The bus from Valparaiso to Mendoza took exactly 8 hours. Although the view from my seat wasn’t quite what I hoped it would be, the drive across the Andes was spectacular. The formula was simple: gray rock, gray sky, white snow, and a lonely road snaking between imposing mountains. At 22,841 ft, nearby Aconcagua is the tallest mountain outside of Asia, and it’s got plenty of company. The road itself is also impressive. During one stretch near the Argentine border, the bus navigated 27 switchbacks in just over five miles.
After several hours the mountains turned to foothills, and rocks to vineyards. Mendoza, the heart of Argentina's wine region, is a verdant city with a beautiful, mountainous backdrop (see above). But my time there wasn't as relaxed as a week in wine country should be. I met some great people, some hilarious people, and some obnoxious people. I spent a day biking between vineyards and tasting wine, and a couple days exploring the city and its surroundings. But I also spent a lot of time suffering the consequences of not pre-planning a busy Easter holiday (a four day weekend for Argentineans!). Every hostel was booked, every car was reserved, every bus was full, and every store was closed. The National Parks I wanted to explore nearby felt JUST out of reach. I spent 5 nights in 4 hostels, and two of them were terrible.
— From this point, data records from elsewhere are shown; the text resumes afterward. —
(** X13.  In the module's own namespace [service_passengers] returns when
    no server has a passenger waiting, and raises [NameError] otherwise. *)
Theorem service_passengers_module_namespace (st : ParallelServer.St) :
  (service_passengers Globals.module_globals st).1
  = if Rest.all_queues_empty st.1 then Ok tt else Raise NameError.
Proof.
  destruct st as [pool sh]. unfold service_passengers, Rest.all_queues_empty. cbn [fst snd].
  pose proof (service_loop_module_globals (server_list pool) sh) as H.
  by destruct (service_loop Globals.module_globals (server_list pool) sh) as [r [l sh']].
Qed.

Lemma service_loop_at_rest g servers sh :
  forallb Rest.no_queue servers = true ->
  service_loop g servers sh = (Ok tt, (servers, sh)).
Proof.
  induction servers as [|s rest IH]; cbn [service_loop forallb]; [done|].
  intros [Hs Hrest]%andb_prop. unfold Rest.no_queue in Hs.
  destruct (ServiceAgent.queue s); [|done]. cbn [length Nat.ltb Nat.leb].
  by rewrite IH.
Qed.

(** X14.  When no server has a passenger waiting, [service_passengers]
    returns and changes nothing, in every namespace: a server in the middle
    of a service whose queue is empty is not stepped. *)
Theorem service_passengers_at_rest (g : Globals.t) (st : ParallelServer.St) :
  Rest.all_queues_empty st.1 = true ->
  service_passengers g st = (Ok tt, st).
Proof.
  destruct st as [pool sh]. unfold service_passengers, Rest.all_queues_empty. cbn [fst snd].
  intros H. rewrite service_loop_at_rest by done. by destruct pool.
Qed.

(** A pool whose second booth is in service at tick 30. *)
Lemma service_passengers_at_rest_witness :
  Rest.all_queues_empty Rest.pool = true
  /\ service_passengers (Booth.at_tick 30) (Rest.pool, Booth.stamped)
     = (Ok tt, (Rest.pool, Booth.stamped)).
Proof.
  split; [reflexivity|].
  apply (service_passengers_at_rest (Booth.at_tick 30) (Rest.pool, Booth.stamped)).
  reflexivity.
Defined.

(** ** [adjust_schedule] and [optimize] *)

Lemma adjust_loop_seq k : forall h n cells,
  (h + k <= length cells)%nat ->
  Optimizer.adjust_loop (seq h k) n cells
  = (Ok tt, take h cells ++ repeat n k ++ drop (h + k) cells).
Proof.
  induction k as [|k IH]; intros h n cells Hlen; simpl.
  - by rewrite Nat.add_0_r, take_drop.
  - assert (Hh : (h < length cells)%nat) by lia.
    apply Nat.ltb_lt in Hh as Hb. rewrite Hb.
    rewrite IH by (rewrite length_insert; lia).
    f_equal.
    rewrite (take_S_r _ _ n) by (by apply list_lookup_insert_eq).
    rewrite take_insert_ge by lia.
    rewrite drop_insert_lt by lia.
    rewrite <- app_assoc. simpl.
    replace (h + S k)%nat with (S (h + k)) by lia. reflexivity.
Qed.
On the flipside, I enjoyed spending much of the weekend with a group of vacationing Argentinians, and it was nice to see a city in vacation mode. I went to an actual discotheque (ew. that word.). I also learned that beef is such a pervasive part of Argentine culture that it is (borderline?) acceptable to compliment someone’s figure by saying “¡Que lomo!” (What a Tenderloin!).